Le condizioni all'interno del “Villaggio della solidarietà” sembrano confermate da un recente rapporto di Medici Senza Frontiere, secondo cui sarebbero sette i casi di tentato suicidio all'interno della struttura.

"l migranti -ha dichiarato Francesca Zuccaro, capo missione Msf Italia- passano dalla guerra al limbo. Il problema è che non viene tenuto conto delle situazioni più fragili a livello psicologico. Il sistema prevede che i richiedenti asilo vengano stipati in centri di accoglienza come Mineo, privi di qualsiasi forma di assistenza, per un tempo indefinito, visto che le procedure per il riconoscimento dello status di rifugiato sono lentissime."

"Non abbiamo neanche la possibilità di lavare i nostri vestiti -aggiunge Idris, 25 anni, Costa D'Avorio- e il cibo è scadente. Stiamo male quasi ogni giorno e qualcuno è addirittura finito in ospedale. Per curarci ci danno delle pillole di paracetamolo, ma non ci fanno sentire meglio: è il cibo il problema. E poi non possiamo chiamare le nostre famiglie perché le carte telefoniche non ci vengono fornite ogni giorno."

"La Croce Rossa -chiarisce Di Stefano- ha messo a disposizione all'interno una sorta di Call Center ma solo per due ore al giorno. Basta fare due conti con il pallottoliere per capire che, per ciascuno dei quasi due mila ragazzi, la media è di tre minuti alla settimana. Cosa si può dire alla famiglia in così poco tempo?"

Irrisolto rimane inoltre il caso dei quarantasette minori non accompagnati, illecitamente trattenuti al Centro fino a qualche giorno fa. Oggi, secondo quanto dichiarato dagli onorevoli, ne sarebbero rimasti solo diciannove, tutti di età compresa fra i sedici e i diciassette anni compiuti. Dove sono gli altri?
"Io ho sedici anni -mi confida uno di loro- ma qualche giorno fa il membro dell'UNHCR che mi ha intervistato ha scritto sul rapporto che ne ho diciotto. Forse ha sbagliato. Ma io penso che lo abbia scritto perché da solo qui dentro non potrei starci..."

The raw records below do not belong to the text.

(** A row that can be saved. *)
Definition row_ok (r : Row D) : Prop :=
  r_Ty r = RNone ∨
  payload_ok (Primary r) (r_Data r) ∧ (r_Ty r = RUpdate → ∃ d0, r_old r = Some d0 ∧ payload_ok (Primary r) d0).

Lemma each_index_Ret body f l : (∀ i, i ∈ l → body i = Ret (f i)) → each_index body l = Ret (l ≫= f).
Proof.
  induction l as [|i l IH]; intros H; simpl; [done|]. rewrite H by left. simpl.
  rewrite IH by (intros; apply H; by right). done.
Qed.

Lemma index_field p (r : Row D) i : payload_ok p (r_Data r) → i ∈ o_Index opt → index r i = Ret (field (r_Data r) i).
Proof. intros (H1 & _ & H2) Hi. unfold index, field. rewrite H1. simpl. by destruct (H2 i Hi) as [v ->]. Qed.

Lemma saveRow_kvs r : row_ok r → saveRow opt r = Ret (row_kvs r).
Proof using Hopt.
  intros Hr. pose proof (go_join Hopt) as HJ. unfold saveRow, row_kvs, data_kv.
  assert (∀ f, r_Ty r ≠ RNone → each_index (λ i, indexkey ← index r i; Ret (f i indexkey)) (o_Index opt) =
            Ret (o_Index opt ≫= λ i, f i (field (r_Data r) i))) as Hidx.
  { intros f Hn. destruct Hr as [|[Hd _]]; [done|]. apply each_index_Ret. intros i Hi. by rewrite (index_field _ _ _ Hd Hi). }
  destruct (r_Ty r) eqn:Ety.
  - by rewrite decide_True by (by left).
  - rewrite decide_False by (unfold unchanged; rewrite Ety; naive_solver). unfold addRow, data_kv. rewrite HJ, Hidx by done. simpl.
    do 2 f_equal. unfold index_kvs. rewrite Ety. done.
  - unfold updateRow. destruct Hr as [|[Hd Ho]]; [congruence|]. destruct Ho as (d0 & E0 & Hd0); [done|].
    destruct (decide (r_old r = Some (r_Data r))) as [Eo|Eo]; [by rewrite decide_True by (by right)|].
    rewrite (decide_False (P := unchanged r)) by (unfold unchanged; rewrite Ety; naive_solver).
    rewrite (each_index_Ret _ (index_kvs r)).
    { unfold data_kv. by rewrite HJ. }
    intros i Hi. unfold getModify, index_kvs, old_field. rewrite Ety, E0, (index_field _ _ _ Hd Hi). simpl.
    rewrite (index_field _ (mkRow RNone "" d0 None) _ Hd0 Hi). simpl. by destruct (String.eqb _ _).
  - rewrite decide_False by (unfold unchanged; rewrite Ety; naive_solver). unfold delRow, data_kv. rewrite HJ, Hidx by done. simpl.
    do 2 f_equal. unfold index_kvs. rewrite Ety. done.
Qed.

Lemma save_rows_kvs rows : (∀ r, r ∈ rows → row_ok r) → save_rows opt rows = Ret (rows ≫= row_kvs).
Proof using Hopt.
  induction rows as [|r rows IH]; intros H; simpl; [done|]. rewrite saveRow_kvs by (apply H; left). simpl.
  rewrite IH by (intros; apply H; by right). done.
Qed.

Lemma cache_rows_ok T t r : cache_inv T0 T t → r ∈ t_rows t → row_ok r.
Proof using Hrep.
  intros H Hin. destruct (decide (r_Ty r = RNone)) as [|Hty]; [by left|]. right.
  assert (r ∈ live (Primary r) (t_rows t)) as Hl by (by apply list_elem_of_filter).
  pose proof (ci_row _ _ _ H (Primary r)) as Hc. remember (Primary r) as p eqn:Ep.
  remember (T0 !! p) as o0 eqn:E0. remember (T !! p) as o eqn:E1. remember (rowmap t !! p) as mi.
  destruct Hc as [o E|o0 d i r' E _ ->|d0 d old E Hd _]; rewrite E in Hl.
  - by apply elem_of_nil in Hl.
  - apply list_elem_of_singleton in Hl. subst r. pose proof (ci_ok _ _ _ H _ _ (eq_sym E1)) as Hd.
    destruct o0 as [d0|]; simpl; (split; [done|]); [|done]. intros _. exists d0. split; [done|]. by apply (rep_ok _ _ Hrep).
  - apply list_elem_of_singleton in Hl. subst r. simpl. split; [done|]. done.
Qed.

“I minorenni rimasti all'interno della struttura -afferma l'onorevole Giambrone- sembra comunque stiano bene. Erano tra l'altro impegnati con una lezione di lingua italiana."

"In quattro mesi -mi racconta Abdul, afgano, 17 anni- sono state solo tre le lezioni di italiano. Non c'è nessuna regolarità e sappiamo solo dire “buongiorno” e “come stai”. Ammesso che ci diano il permesso di soggiorno, dove potremo mai andare senza conoscere una parola della lingua del posto?"

"Io ho ottenuto il permesso per tre anni -conclude amaramente Ibrahim, anche lui afgano- ma non posso andarmene perché non parlo l'italiano. Le poche parole che conosco le ho imparate ad Ancona, non a Mineo. E non sono certamente sufficienti per poter trovare un lavoro e poter comunicare con la gente. Sono sposato ed ho un bambino, nel mio paese. Come posso sperare di far venire la mia famiglia se non riesco a lavorare? Rimarrò a Mineo per il momento. Perché ho paura di uscire."

La nostra discussione viene interrotta da qualcuno che chiama aiuto. Un ragazzo è a terra, trema, stringe le mani al petto. Viene tempestivamente portato all'interno dall'ambulanza della Croce Rossa.

"E' il cibo", dice qualcuno. Altri si guardano sottecchi. Molti abbassano lo sguardo e la voce.
Uno di loro sussurra che avrebbero voluto manifestare anche loro, la stessa mattina.
"I poliziotti ce lo hanno impedito -sostiene- e quel ragazzo è stato colpito al petto da uno di loro."

"Sembrerebbe -afferma Alfonso Di Stefano- non essere la prima volta purtroppo. A giugno, uno di loro ha denunciato formalmente le forze dell'ordine per aver subito la frattura di un polso."

Gli onorevoli vanno via, promettendo di discutere il “caso Mineo” in Parlamento.
"Qui è in gioco la dignità di ognuno di loro", conclude Giambrone.
E non possiamo che trovarci d'accordo.